• **The problem**
Return exactly the lines of the records below, starting at the line that contains "Lemma release_spec f" and ending at the line that contains "assert (fresh ∉ owners g) as Hfresh.", with both of those lines kept.

Material supplied Block Start

(* ===== verification/PagingOwn.v ===== *)
(** * Who owns a frame (kernel/src/paging.rs)

    The table of shared frames counts owners: user pages that map a frame and
    holders outside the page tables.  [owned m g] relates a machine to the
    bookkeeping [g] of its pages and holders; this file proves what each call on
    the allocator, the page tables and the table of shared frames does to it. *)
From stdpp Require Import list gmap.
From S2P Require Import Prelude Memory Paging.

(** ** The table of shared frames counts *)

(** The count of a frame, when the table has an entry for it. *)
Definition cow_get (t : list CowEntry) (f : Z) : option Z := slot ← find_slot t f; refcount <$> t !! slot.

(** A frame has one entry. *)
Definition cow_wf (t : list CowEntry) : Prop := ∀ i j e e', t !! i = Some e → t !! j = Some e' →
  occupied e = true → occupied e' = true → cow_frame e = cow_frame e' → i = j.

Lemma find_slot_Some t f i : cow_wf t →
  find_slot t f = Some i ↔ ∃ e, t !! i = Some e ∧ occupied e = true ∧ cow_frame e = f.
Proof.
  intros Hw. unfold find_slot. split.
  - intros (e & He & Hf)%position_Some_1. open_guards. eauto.
  - intros (e & He & Ho & Hf). apply position_unique with (x := e); [done|by rewrite Ho, Hf, Z.eqb_refl|].
    intros j y Hj Hy. open_guards. eapply Hw; [done|done|done|done|congruence].
Qed.

Lemma cow_get_Some t f n : cow_wf t →
  cow_get t f = Some n ↔ ∃ i e, t !! i = Some e ∧ occupied e = true ∧ cow_frame e = f ∧ refcount e = n.
Proof.
  intros Hw. unfold cow_get. split.
  - intros (i & Hi & (e & He & ->)%fmap_Some)%bind_Some. apply find_slot_Some in Hi as (e' & ? & ? & ?); [|done].
    simplify_eq. eauto 10.
  - intros (i & e & He & Ho & Hf & <-). rewrite (proj2 (find_slot_Some t f i Hw)) by eauto. simpl. by rewrite He.
Qed.

Lemma cow_get_find t f : cow_wf t → cow_get t f = None ↔ find_slot t f = None.
Proof.
  intros Hw. unfold cow_get. destruct (find_slot t f) as [i|] eqn:E; simpl; [|done].
  apply find_slot_Some in E as (e & He & _); [|done]. by rewrite He.
Qed.

(** A stored entry: the other frames keep their counts. *)
Lemma cow_store t i e : cow_wf t → (i < length t)%nat →
  (∀ e0, t !! i = Some e0 → occupied e0 = true → occupied e = true → cow_frame e = cow_frame e0) →
  (occupied e = true → ∀ j e', t !! j = Some e' → occupied e' = true → cow_frame e' = cow_frame e → j = i) →
  cow_wf (<[i := e]> t) ∧
  ∀ f, cow_get (<[i := e]> t) f =
    if occupied e && (cow_frame e =? f) then Some (refcount e)
    else if bool_decide (find_slot t f = Some i) then None else cow_get t f.
Proof.
  intros Hw Hlt Hsame Huniq.
  assert (Hw' : cow_wf (<[i := e]> t)).
  { intros j k ej ek Hj Hk Hoj Hok Hf. list_update; try done;
      solve [by eapply Huniq | symmetry; by eapply Huniq | by eapply Hw]. }
  split; [exact Hw'|]. intros f. apply option_eq. intros n. rewrite cow_get_Some by done.
  destruct (occupied e && (cow_frame e =? f)) eqn:Eg; open_guards.
  { split.
    - intros (j & ej & Hj & Hoj & Hfj & <-). list_update; [done|]. exfalso.
      match goal with H : ?i0 ≠ ?j0 |- _ => apply H; symmetry; eapply Huniq; eauto; congruence end.
    - intros [= <-]. exists i, e. rewrite list_lookup_insert_eq by done. done. }
  case_bool_decide as Hfi.
  { apply find_slot_Some in Hfi as (e0 & He0 & Ho0 & Hf0); [|done]. split; [|done].
    intros (j & ej & Hj & Hoj & Hfj & <-). list_update.
    - rewrite Hoj, Hfj, Z.eqb_refl in Eg. done.
    - match goal with H : ?i0 ≠ ?j0 |- _ => destruct H end. eapply Hw; eauto; congruence. }
  rewrite cow_get_Some by done. split.
  - intros (j & ej & Hj & Hoj & Hfj & <-). list_update; [|eauto 10]. rewrite Hoj, Z.eqb_refl in Eg. done.
  - intros (j & ej & Hj & Hoj & Hfj & <-). exists j, ej. rewrite list_lookup_insert_ne; [done|].
    intros ->. apply Hfi. apply find_slot_Some; eauto.
Qed.

Lemma share_spec f t r t' : cow_wf t → share f t = (r, t') →
  match r with
  | Ok _ => cow_wf t' ∧ ∀ f', cow_get t' f' = if f' =? f then Some (default 1 (cow_get t f) + 1) else cow_get t f'
  | Err _ => t' = t
  | Panic => False
  end.
Proof.
  intros Hw. unfold share. destruct (find_slot t f) as [i|] eqn:Ei.
  - pose proof Ei as (e & He & Ho & Hf)%find_slot_Some; [|done]. rewrite He.
    destruct (checked_add 32 (refcount e) 1) as [n|] eqn:En; [|by intros [= <- <-]].
    apply checked_add_Some in En as [-> _]. intros [= <- <-].
    assert (cow_get t f = Some (refcount e)) as Hg by (apply cow_get_Some; eauto 10). rewrite Hg. simpl.
    destruct (cow_store t i (mkCow (cow_frame e) (refcount e + 1) (occupied e)) Hw) as [Hw' Hget]; cbn.
    + by apply lookup_lt_Some in He.
    + intros. by simplify_eq.
    + intros _ j e' Hj Hoj Hfj. by eapply Hw.
    + split; [done|]. intros f'. rewrite Hget; cbn. rewrite Ho, Hf. cbn. rewrite (Z.eqb_sym f f').
      destruct (Z.eqb_spec f' f) as [|Hne]; [done|]. rewrite bool_decide_eq_false_2; [done|].
      intros (e' & He' & _ & Hf')%find_slot_Some; [|done]. congruence.
  - destruct (position _ t) as [i|] eqn:Ep; [|by intros [= <- <-]]. intros [= <- <-].
    apply position_Some_1 in Ep as (e & He & Ho). open_guards.
    assert (cow_get t f = None) as Hg by by apply cow_get_find. rewrite Hg. simpl.
    destruct (cow_store t i (mkCow f 2 true) Hw) as [Hw' Hget]; cbn.
    + by apply lookup_lt_Some in He.
    + intros. simplify_eq. congruence.
    + intros _ j e' Hj Hoj Hfj. exfalso. assert (find_slot t f = Some j) by (apply find_slot_Some; eauto). congruence.
    + split; [done|]. intros f'. rewrite Hget; cbn. rewrite (Z.eqb_sym f f').
      destruct (Z.eqb_spec f' f) as [|Hne]; [done|]. rewrite bool_decide_eq_false_2; [done|].
      intros (e' & He' & Ho' & _)%find_slot_Some; [|done]. congruence.
Qed.

Lemma clear_spec t f i : cow_wf t → find_slot t f = Some i →
  cow_wf (<[i := cow_empty]> t) ∧ ∀ f', cow_get (<[i := cow_empty]> t) f' = if f' =? f then None else cow_get t f'.
Proof.
  intros Hw Ei. pose proof Ei as (e & He & Ho & Hf)%find_slot_Some; [|done].
  destruct (cow_store t i cow_empty Hw) as [Hw' Hget]; [by apply lookup_lt_Some in He|done|done|].
  split; [done|]. intros f'. rewrite Hget. cbn. destruct (Z.eqb_spec f' f) as [->|Hne].
  - by rewrite bool_decide_eq_true_2.
  - rewrite bool_decide_eq_false_2; [done|]. intros (e' & He' & _ & Hf')%find_slot_Some; [|done]. congruence.
Qed.

Lemma release_spec f t b t' : cow_wf t → release f t = (b, t') →
  match cow_get t f with
  | None => b = true ∧ t' = t
  | Some n => 1 ≤ n → cow_wf t' ∧ b = (n =? 1) ∧
      ∀ f', cow_get t' f' = if f' =? f then (if n =? 1 then None else Some (n - 1)) else cow_get t f'
  end.
Proof.
  intros Hw. unfold release. destruct (find_slot t f) as [i|] eqn:Ei.
  2: { rewrite (proj2 (cow_get_find t f Hw) Ei). by intros [= <- <-]. }
  pose proof Ei as (e & He & Ho & Hf)%find_slot_Some; [|done]. rewrite He.
  assert (cow_get t f = Some (refcount e)) as -> by (apply cow_get_Some; eauto 10).
  intros Hr Hn. assert (saturating_sub (refcount e) 1 = refcount e - 1) as Hs by (unfold saturating_sub; lia).
  rewrite Hs in Hr. destruct (Z.eqb_spec (refcount e - 1) 0) as [E|E]; injection Hr as <- <-.
  - destruct (clear_spec t f i Hw Ei) as [Hw' Hget].
    rewrite (proj2 (Z.eqb_eq (refcount e) 1)) by lia. done.
  - rewrite (proj2 (Z.eqb_neq (refcount e) 1)) by lia.
    destruct (cow_store t i (mkCow (cow_frame e) (refcount e - 1) (occupied e)) Hw) as [Hw' Hget]; cbn.
    + by apply lookup_lt_Some in He.
    + intros. by simplify_eq.
    + intros _ j e' Hj Hoj Hfj. by eapply Hw.
    + split_and!; [done|done|]. intros f'. rewrite Hget; cbn. rewrite Ho, Hf. cbn. rewrite (Z.eqb_sym f f').
      destruct (Z.eqb_spec f' f) as [|Hne]; [done|]. rewrite bool_decide_eq_false_2; [done|].
      intros (e' & He' & _ & Hf')%find_slot_Some; [|done]. congruence.
Qed.
Lemma copy_page_spec sh m g r p old fl res m' : owned m g → excl sh g → r ∈ roots g → user_page p →
  pages g !! (r, p) = Some (old, fl) → 1 < cnt old (owners g) → copy_page r p old fl m = (res, m') →
  match res with Ok b => ∃ g', broken sh r p m g m' g' b | Err _ => False | Panic => True end.
Proof.
  intros Ho He Hr Hp Hk Hc Hm. unfold copy_page in Hm. destruct (alloc m) as [r1 m1] eqn:E1.
  destruct (owned_alloc m g r1 m1 Ho E1) as (Hc1 & o & -> & Ho1). rewrite (bind_run _ _ _ _ _ E1) in Hm.
  destruct o as [fresh|]; [|injection Hm as <- <-; exists g; split_and!; try done; intros k; unfold bytes_at; by rewrite Hc1].
  set (g1 := with_other (fresh :: other g) g) in Ho1.
  assert (fresh ∉ owners g) as Hfresh.
  { intros Hf. apply (owned_disjoint m1 g1 fresh Ho1 Hf). cbn. rewrite !elem_of_app. right; right; left. }
  assert (old ∈ owners g) as Hold by by eapply mapped_owned.
  rewrite bind_gets in Hm. rewrite (not_null m1 g1 old Ho1), (not_null m1 g1 fresh Ho1) in Hm; cbn [orb] in Hm.
  2: { rewrite !elem_of_app. cbn. right; right; right; left. } 2: { rewrite !elem_of_app. by left. }
  rewrite bind_modify in Hm. set (m2 := poke fresh 0 (contents m1 old) m1) in Hm.
  assert (owned m2 g1) as Ho2. { apply owned_poke; [done|]. rewrite (ow_contents _ _ Ho1). lia. }
  assert (∀ f, contents m2 f = if f =? fresh then contents m old else contents m f) as Hc2.
  { intros f. subst m2. cbn. rewrite Hc1. destruct (Z.eqb_spec f fresh) as [->|]; [|done].
    apply splice_all. by rewrite !(ow_contents _ _ Ho). }
  destruct (pt_unmap r p m2) as [r3 m3] eqn:E3. destruct (owned_unmap m2 g1 r p r3 m3 Ho2 Hr Hp E3) as (Hc3 & H3).
  change (pages g1) with (pages g) in H3. rewrite Hk in H3. destruct H3 as [-> Ho3]. rewrite (bind_run _ _ _ _ _ E3) in Hm.
  destruct (pt_map r p fresh (break_flags fl) m3) as [r4 m4] eqn:E4.
  destruct (owned_map_fresh m3 _ r p fresh _ (other g) r4 m4 Ho3 Hr Hp ltac:(done) E4) as (Hc4 & _ & b & -> & _ & Ho4).
  rewrite (bind_run _ _ _ _ _ E4) in Hm. destruct b.
  2: { destruct (pt_map r p old fl m4) as [r5 m5] eqn:E5. rewrite (bind_run _ _ _ _ _ E5) in Hm.
       unfold pt_map in E5. destruct (map_to _ _ _ _ _) as [? [? ?]]. injection E5 as <- <-. by injection Hm as <- <-. }
  destruct (cow_release old m4) as [r5 m5] eqn:E5. cbn [pages roots other held] in Ho4.
  destruct (owned_release m4 _ old (held g) r5 m5 Ho4 ltac:(done) E5) as (Hc5 & b & -> & Hb & Ho5).
  rewrite (bind_run _ _ _ _ _ E5) in Hm. cbn [pages roots other held] in Hb, Ho5. rewrite insert_delete_eq in Hb, Ho5.
  assert (owners g ≡ₚ old :: (held g ++ frames_of (delete (r, p) (pages g)))) as Hown.
  { unfold owners. rewrite (frames_of_delete _ _ _ Hk). by rewrite <-Permutation_middle. }
  assert (held g ++ frames_of (<[(r, p) := (fresh, break_flags fl)]> (pages g)) ≡ₚ
          fresh :: (held g ++ frames_of (delete (r, p) (pages g)))) as Hown'.
  { rewrite <-insert_delete_eq, frames_of_insert by apply lookup_delete_eq. by rewrite <-Permutation_middle. }
  destruct b.
  { exfalso. destruct Hb as [Hb _]. specialize (Hb eq_refl). rewrite Hown' in Hb. apply not_elem_of_cons in Hb as [_ Hb].
    rewrite Hown, cnt_cons, Z.eqb_refl, cnt_zero in Hc by done. lia. }
  injection Hm as <- <-. eexists. split; [exact Ho5|].
  assert (contents m5 = contents m2) as Hc52 by congruence.
  assert (∀ f, f ∈ owners g → contents m5 f = contents m f) as Hsame.
  { intros f Hf. rewrite Hc52, Hc2, (proj2 (Z.eqb_neq f fresh)); [done|]. by intros ->. }
  split; [|split; [done|split; [done|split; [|split]]]]; cbn [pages].
  - intros k f fl' Hkf Hw. cbn [pages] in Hkf. unfold owners; cbn [held pages]. rewrite Hown', cnt_cons.
    apply lookup_insert_Some in Hkf as [[<- [= <- <-]]|[Hne Hkf]].
    + right. rewrite Z.eqb_refl, cnt_zero; [done|]. rewrite Hown in Hfresh. by apply not_elem_of_cons in Hfresh as [_ ?].
    + destruct (He k f fl' Hkf Hw) as [|H1']; [by left|right]. rewrite Hown, cnt_cons in H1'.
      rewrite (proj2 (Z.eqb_neq f fresh)); [|intros ->; apply Hfresh; by eapply mapped_owned].
      destruct (Z.eqb_spec f old) as [->|]; [|done]. rewrite Hown, cnt_cons, Z.eqb_refl in Hc. lia.
  - intros k Hne. by rewrite lookup_insert_ne by congruence.
  - intros k. unfold bytes_at; cbn [pages]. destruct (decide (k = (r, p))) as [->|Hne].
    + rewrite lookup_insert_eq, Hk. cbn. by rewrite Hc52, Hc2, Z.eqb_refl.
    + rewrite lookup_insert_ne by congruence. destruct (pages g !! k) as [[f fl']|] eqn:Ek; [|done]. cbn.
      rewrite Hsame; [done|]. by eapply mapped_owned.
  - exists fresh, fl. split; [by rewrite lookup_insert_eq|]. unfold owners; cbn [held pages]. rewrite Hown', cnt_cons, Z.eqb_refl, cnt_zero; [done|].
    rewrite Hown in Hfresh. by apply not_elem_of_cons in Hfresh as [_ ?].
Qed.
Lemma step_discard m c g r rs (b : bool) m' : good m c g → cl_roots c ≡ₚ r :: rs →
  (∀ p, user_page p → translate p (tables m r) = None) →
  discard_empty_user_address_space r m = (Ok b, m') →
  step_ok (Some r) m c m' (mkClient (if b then rs else cl_roots c) (cl_held c) (cl_shared c)) g.
Proof.
  intros Hg Hr Hp Hm. pose proof Hg as [Ho He Hro Hh Hsh]. assert (r ∈ cl_roots c) as Hin by (rewrite Hr; left).
  destruct (discard_spec m g r rs (Ok b) m' Ho) as (Hc & b' & g' & [= <-] & Ho' & Hp' & Hh' & Hr'); [by rewrite Hro| |done|].
  { intros p. destruct (pages g !! (r, p)) eqn:E; [|done].
    destruct (space_pages m c g r p Hg Hin) as [Hup Ht]; [by rewrite E|]. by rewrite Hp in Ht. }
  exists g'. split.
  - split; [done|unfold excl, owners; by rewrite Hp', Hh'| |by rewrite Hh'|done]. cbn [cl_roots]. rewrite Hr'. by destruct b.
  - intros r' p f fl Ha Hk Hf. rewrite Hp', Hc. eauto.
Qed.

Lemma step_file_alloc m c g b o m' : good m c g → length b = PAGE_BYTES → allocate_file_frame b m = (Ok o, m') →
  step_ok None m c m' (match o with Some f => mkClient (cl_roots c) (f :: cl_held c) (cl_shared c) | None => c end) g.
Proof.
  intros Hg Hb Hm. pose proof Hg as [Ho He Hro Hh Hsh].
  destruct (allocate_file_frame_spec m g b _ m' Ho Hb Hm) as (o' & g' & [= <-] & Ho' & Hp' & Hr' & Hh' & Hc & Hf).
  exists g'. split.
  - destruct o as [f|]; (split; [done| |by rewrite Hr'|by rewrite Hh', Hh|]); cbn [cl_shared cl_held]; try done.
    + destruct Hf as [Hf _]. intros k f' fl' Hk Hw. rewrite Hp' in Hk. unfold owners. rewrite Hh', Hp'. cbn [app].
      rewrite cnt_cons. destruct (He k f' fl' Hk Hw) as [|H1']; [by left|right].
      rewrite (proj2 (Z.eqb_neq f' f)); [exact H1'|]. intros ->. by eapply Hf, mapped_owned.
    + intros f' Hf'. right. auto.
    + unfold excl, owners. by rewrite Hp', Hh'.
  - intros r p f' fl _ Hk Hf'. pose proof (mapped_owned _ _ _ _ Hk) as Hown. rewrite Hp', Hc by done.
    split_and!; [eauto|done|]. destruct o as [f|]; [|done]. cbn. destruct Hf as [Hf _]. rewrite elem_of_cons. by intros [->|].
Qed.

Lemma step_file_release m c g f rest res m' : good m c g → cl_held c ≡ₚ f :: rest →
  (f ∈ cl_shared c → references (cow m) f = 1) → release_file_frame f m = (res, m') →
  step_ok None m c m' (mkClient (cl_roots c) rest (List.filter (λ f', negb (f' =? f)) (cl_shared c))) g.
Proof.
  intros Hg Hf Href Hm. pose proof Hg as [Ho He Hro Hh Hsh].
  assert (held g ≡ₚ f :: rest) as Hhf by by rewrite Hh.
  destruct (release_file_frame_spec m g f rest res m' Ho Hhf Hm) as (Hc & b & g' & _ & Ho' & Hp' & Hr' & Hh').
  assert (∀ f', f' ∈ List.filter (λ f', negb (f' =? f)) (cl_shared c) ↔ f' ∈ cl_shared c ∧ f' ≠ f) as Hel.
  { intros f'. rewrite <-!list_elem_of_In, filter_In, negb_true_iff, Z.eqb_neq || rewrite !list_elem_of_In, filter_In, negb_true_iff, Z.eqb_neq. done. }
  assert (owners g ≡ₚ f :: owners g') as Hown by (unfold owners; by rewrite Hhf, Hp', Hh').
  exists g'. split.
  - split; [done| |by rewrite Hr'|by rewrite Hh'|].
    + intros k f' fl' Hk Hw. rewrite Hp' in Hk. destruct (He k f' fl' Hk Hw) as [Hin|H1'].
      * cbn [cl_shared]. destruct (decide (f' = f)) as [->|Hne]; [exfalso|left; by apply Hel].
        specialize (Href Hin). rewrite (cow_ok_references _ (owners g)) in Href; [|by apply ow_cow|rewrite Hown; left].
        eapply (mapped_not_held g k f fl' Href Hk). rewrite Hhf. left.
      * right. rewrite Hown, cnt_cons in H1'. pose proof (proj2 (cnt_pos f' (owners g'))) as Hpos.
        assert (f' ∈ owners g') as Hin. { eapply mapped_owned. by rewrite Hp'. } specialize (Hpos Hin). destruct (f' =? f); lia.
    + intros f' [Hin Hne]%Hel. cbn. apply Hsh in Hin. rewrite Hf in Hin. by apply elem_of_cons in Hin as [->|].
  - intros r p f' fl _ Hk Hf'. rewrite Hp', Hc. split_and!; [eauto|done|]. cbn. intros Hin. apply Hf'. rewrite Hf. by right.
Qed.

Material supplied Block End

• **Completed exercise**
Lemma release_spec f t b t' : cow_wf t → release f t = (b, t') →
  match cow_get t f with
  | None => b = true ∧ t' = t
  | Some n => 1 ≤ n → cow_wf t' ∧ b = (n =? 1) ∧
      ∀ f', cow_get t' f' = if f' =? f then (if n =? 1 then None else Some (n - 1)) else cow_get t f'
  end.
Proof.
  intros Hw. unfold release. destruct (find_slot t f) as [i|] eqn:Ei.
  2: { rewrite (proj2 (cow_get_find t f Hw) Ei). by intros [= <- <-]. }
  pose proof Ei as (e & He & Ho & Hf)%find_slot_Some; [|done]. rewrite He.
  assert (cow_get t f = Some (refcount e)) as -> by (apply cow_get_Some; eauto 10).
  intros Hr Hn. assert (saturating_sub (refcount e) 1 = refcount e - 1) as Hs by (unfold saturating_sub; lia).
  rewrite Hs in Hr. destruct (Z.eqb_spec (refcount e - 1) 0) as [E|E]; injection Hr as <- <-.
  - destruct (clear_spec t f i Hw Ei) as [Hw' Hget].
    rewrite (proj2 (Z.eqb_eq (refcount e) 1)) by lia. done.
  - rewrite (proj2 (Z.eqb_neq (refcount e) 1)) by lia.
    destruct (cow_store t i (mkCow (cow_frame e) (refcount e - 1) (occupied e)) Hw) as [Hw' Hget]; cbn.
    + by apply lookup_lt_Some in He.
    + intros. by simplify_eq.
    + intros _ j e' Hj Hoj Hfj. by eapply Hw.
    + split_and!; [done|done|]. intros f'. rewrite Hget; cbn. rewrite Ho, Hf. cbn. rewrite (Z.eqb_sym f f').
      destruct (Z.eqb_spec f' f) as [|Hne]; [done|]. rewrite bool_decide_eq_false_2; [done|].
      intros (e' & He' & _ & Hf')%find_slot_Some; [|done]. congruence.
Qed.
Lemma copy_page_spec sh m g r p old fl res m' : owned m g → excl sh g → r ∈ roots g → user_page p →
  pages g !! (r, p) = Some (old, fl) → 1 < cnt old (owners g) → copy_page r p old fl m = (res, m') →
  match res with Ok b => ∃ g', broken sh r p m g m' g' b | Err _ => False | Panic => True end.
Proof.
  intros Ho He Hr Hp Hk Hc Hm. unfold copy_page in Hm. destruct (alloc m) as [r1 m1] eqn:E1.
  destruct (owned_alloc m g r1 m1 Ho E1) as (Hc1 & o & -> & Ho1). rewrite (bind_run _ _ _ _ _ E1) in Hm.
  destruct o as [fresh|]; [|injection Hm as <- <-; exists g; split_and!; try done; intros k; unfold bytes_at; by rewrite Hc1].
  set (g1 := with_other (fresh :: other g) g) in Ho1.
  assert (fresh ∉ owners g) as Hfresh.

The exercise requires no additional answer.